§ HOW TO COMPLETE THIS TASK:
Return the lines below exactly as they appear, please, starting with the first and ending with the one that contains "Lemma text_only_screen ed".

+++ RECORD SET +++

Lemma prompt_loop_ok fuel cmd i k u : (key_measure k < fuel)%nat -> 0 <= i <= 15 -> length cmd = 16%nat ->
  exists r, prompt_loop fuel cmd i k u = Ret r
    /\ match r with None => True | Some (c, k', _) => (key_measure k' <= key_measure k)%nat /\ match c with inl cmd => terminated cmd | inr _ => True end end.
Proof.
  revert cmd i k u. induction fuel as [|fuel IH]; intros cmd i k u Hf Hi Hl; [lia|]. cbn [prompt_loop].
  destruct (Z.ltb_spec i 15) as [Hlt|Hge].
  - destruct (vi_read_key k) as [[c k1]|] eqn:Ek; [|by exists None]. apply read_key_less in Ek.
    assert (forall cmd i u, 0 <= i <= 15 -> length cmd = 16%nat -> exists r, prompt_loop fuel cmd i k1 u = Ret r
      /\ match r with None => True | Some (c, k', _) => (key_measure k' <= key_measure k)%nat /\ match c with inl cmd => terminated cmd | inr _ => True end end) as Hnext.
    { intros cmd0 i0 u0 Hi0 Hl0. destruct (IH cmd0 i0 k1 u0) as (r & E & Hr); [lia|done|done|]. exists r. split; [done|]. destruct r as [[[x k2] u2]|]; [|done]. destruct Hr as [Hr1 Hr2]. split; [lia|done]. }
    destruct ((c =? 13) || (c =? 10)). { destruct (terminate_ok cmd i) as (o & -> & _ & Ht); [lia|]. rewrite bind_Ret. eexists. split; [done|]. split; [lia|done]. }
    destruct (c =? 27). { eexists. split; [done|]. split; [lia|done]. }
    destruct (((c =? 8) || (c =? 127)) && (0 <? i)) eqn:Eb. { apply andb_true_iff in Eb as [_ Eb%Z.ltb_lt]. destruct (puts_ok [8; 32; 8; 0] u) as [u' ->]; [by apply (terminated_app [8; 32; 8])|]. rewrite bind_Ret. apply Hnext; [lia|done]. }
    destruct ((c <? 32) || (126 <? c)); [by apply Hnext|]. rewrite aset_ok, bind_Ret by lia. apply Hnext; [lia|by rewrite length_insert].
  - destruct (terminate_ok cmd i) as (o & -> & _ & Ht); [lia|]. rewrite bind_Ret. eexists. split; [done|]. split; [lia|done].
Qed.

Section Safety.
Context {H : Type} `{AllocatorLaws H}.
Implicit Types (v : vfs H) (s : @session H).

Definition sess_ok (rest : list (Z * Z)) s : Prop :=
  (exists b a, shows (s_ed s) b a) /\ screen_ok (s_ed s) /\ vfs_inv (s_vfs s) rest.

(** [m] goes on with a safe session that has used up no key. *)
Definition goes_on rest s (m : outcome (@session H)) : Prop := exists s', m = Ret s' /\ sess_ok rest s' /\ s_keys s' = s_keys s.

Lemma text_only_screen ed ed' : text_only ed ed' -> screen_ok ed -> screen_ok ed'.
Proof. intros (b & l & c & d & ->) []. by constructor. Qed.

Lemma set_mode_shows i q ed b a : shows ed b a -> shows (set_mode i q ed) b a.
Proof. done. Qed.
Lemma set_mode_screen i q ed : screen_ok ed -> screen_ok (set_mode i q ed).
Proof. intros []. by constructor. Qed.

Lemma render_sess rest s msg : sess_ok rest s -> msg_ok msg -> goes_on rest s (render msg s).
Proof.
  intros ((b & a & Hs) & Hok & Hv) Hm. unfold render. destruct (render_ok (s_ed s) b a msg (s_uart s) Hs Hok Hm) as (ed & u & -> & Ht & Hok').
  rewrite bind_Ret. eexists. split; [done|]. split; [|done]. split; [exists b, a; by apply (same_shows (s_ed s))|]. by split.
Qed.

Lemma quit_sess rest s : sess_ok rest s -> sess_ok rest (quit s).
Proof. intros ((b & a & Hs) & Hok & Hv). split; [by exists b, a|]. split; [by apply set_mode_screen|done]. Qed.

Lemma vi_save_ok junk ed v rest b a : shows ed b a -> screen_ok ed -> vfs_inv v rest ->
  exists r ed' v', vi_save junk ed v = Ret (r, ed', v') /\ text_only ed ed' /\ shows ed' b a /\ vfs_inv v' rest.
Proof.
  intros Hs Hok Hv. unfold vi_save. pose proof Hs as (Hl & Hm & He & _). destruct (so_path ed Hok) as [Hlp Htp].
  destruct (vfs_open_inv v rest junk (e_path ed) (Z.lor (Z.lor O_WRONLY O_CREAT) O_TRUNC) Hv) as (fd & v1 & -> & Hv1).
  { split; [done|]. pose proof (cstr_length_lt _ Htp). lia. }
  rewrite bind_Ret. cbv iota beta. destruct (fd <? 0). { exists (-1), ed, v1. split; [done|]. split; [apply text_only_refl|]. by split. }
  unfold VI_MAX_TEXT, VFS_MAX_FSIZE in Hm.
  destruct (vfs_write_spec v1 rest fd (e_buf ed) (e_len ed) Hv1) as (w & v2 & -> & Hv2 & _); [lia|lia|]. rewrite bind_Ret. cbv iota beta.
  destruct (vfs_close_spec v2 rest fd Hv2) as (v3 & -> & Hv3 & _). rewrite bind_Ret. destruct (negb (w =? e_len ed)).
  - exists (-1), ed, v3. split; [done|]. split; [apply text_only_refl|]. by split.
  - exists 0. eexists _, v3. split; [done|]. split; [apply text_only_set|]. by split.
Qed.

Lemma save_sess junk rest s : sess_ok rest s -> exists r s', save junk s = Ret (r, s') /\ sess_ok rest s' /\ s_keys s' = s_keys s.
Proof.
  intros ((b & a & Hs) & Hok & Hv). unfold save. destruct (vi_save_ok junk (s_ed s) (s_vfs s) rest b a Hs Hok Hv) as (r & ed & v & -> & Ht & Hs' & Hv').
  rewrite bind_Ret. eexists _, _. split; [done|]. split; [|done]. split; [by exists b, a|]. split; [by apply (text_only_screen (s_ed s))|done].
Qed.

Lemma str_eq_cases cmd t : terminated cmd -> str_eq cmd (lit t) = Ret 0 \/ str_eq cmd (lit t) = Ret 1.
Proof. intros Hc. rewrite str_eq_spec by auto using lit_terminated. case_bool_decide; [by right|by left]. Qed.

+++

§ EXERCISE ANSWER:
Lemma prompt_loop_ok fuel cmd i k u : (key_measure k < fuel)%nat -> 0 <= i <= 15 -> length cmd = 16%nat ->
  exists r, prompt_loop fuel cmd i k u = Ret r
    /\ match r with None => True | Some (c, k', _) => (key_measure k' <= key_measure k)%nat /\ match c with inl cmd => terminated cmd | inr _ => True end end.
Proof.
  revert cmd i k u. induction fuel as [|fuel IH]; intros cmd i k u Hf Hi Hl; [lia|]. cbn [prompt_loop].
  destruct (Z.ltb_spec i 15) as [Hlt|Hge].
  - destruct (vi_read_key k) as [[c k1]|] eqn:Ek; [|by exists None]. apply read_key_less in Ek.
    assert (forall cmd i u, 0 <= i <= 15 -> length cmd = 16%nat -> exists r, prompt_loop fuel cmd i k1 u = Ret r
      /\ match r with None => True | Some (c, k', _) => (key_measure k' <= key_measure k)%nat /\ match c with inl cmd => terminated cmd | inr _ => True end end) as Hnext.
    { intros cmd0 i0 u0 Hi0 Hl0. destruct (IH cmd0 i0 k1 u0) as (r & E & Hr); [lia|done|done|]. exists r. split; [done|]. destruct r as [[[x k2] u2]|]; [|done]. destruct Hr as [Hr1 Hr2]. split; [lia|done]. }
    destruct ((c =? 13) || (c =? 10)). { destruct (terminate_ok cmd i) as (o & -> & _ & Ht); [lia|]. rewrite bind_Ret. eexists. split; [done|]. split; [lia|done]. }
    destruct (c =? 27). { eexists. split; [done|]. split; [lia|done]. }
    destruct (((c =? 8) || (c =? 127)) && (0 <? i)) eqn:Eb. { apply andb_true_iff in Eb as [_ Eb%Z.ltb_lt]. destruct (puts_ok [8; 32; 8; 0] u) as [u' ->]; [by apply (terminated_app [8; 32; 8])|]. rewrite bind_Ret. apply Hnext; [lia|done]. }
    destruct ((c <? 32) || (126 <? c)); [by apply Hnext|]. rewrite aset_ok, bind_Ret by lia. apply Hnext; [lia|by rewrite length_insert].
  - destruct (terminate_ok cmd i) as (o & -> & _ & Ht); [lia|]. rewrite bind_Ret. eexists. split; [done|]. split; [lia|done].
Qed.

Section Safety.
Context {H : Type} `{AllocatorLaws H}.
Implicit Types (v : vfs H) (s : @session H).

Definition sess_ok (rest : list (Z * Z)) s : Prop :=
  (exists b a, shows (s_ed s) b a) /\ screen_ok (s_ed s) /\ vfs_inv (s_vfs s) rest.

(** [m] goes on with a safe session that has used up no key. *)
Definition goes_on rest s (m : outcome (@session H)) : Prop := exists s', m = Ret s' /\ sess_ok rest s' /\ s_keys s' = s_keys s.

Lemma text_only_screen ed ed' : text_only ed ed' -> screen_ok ed -> screen_ok ed'.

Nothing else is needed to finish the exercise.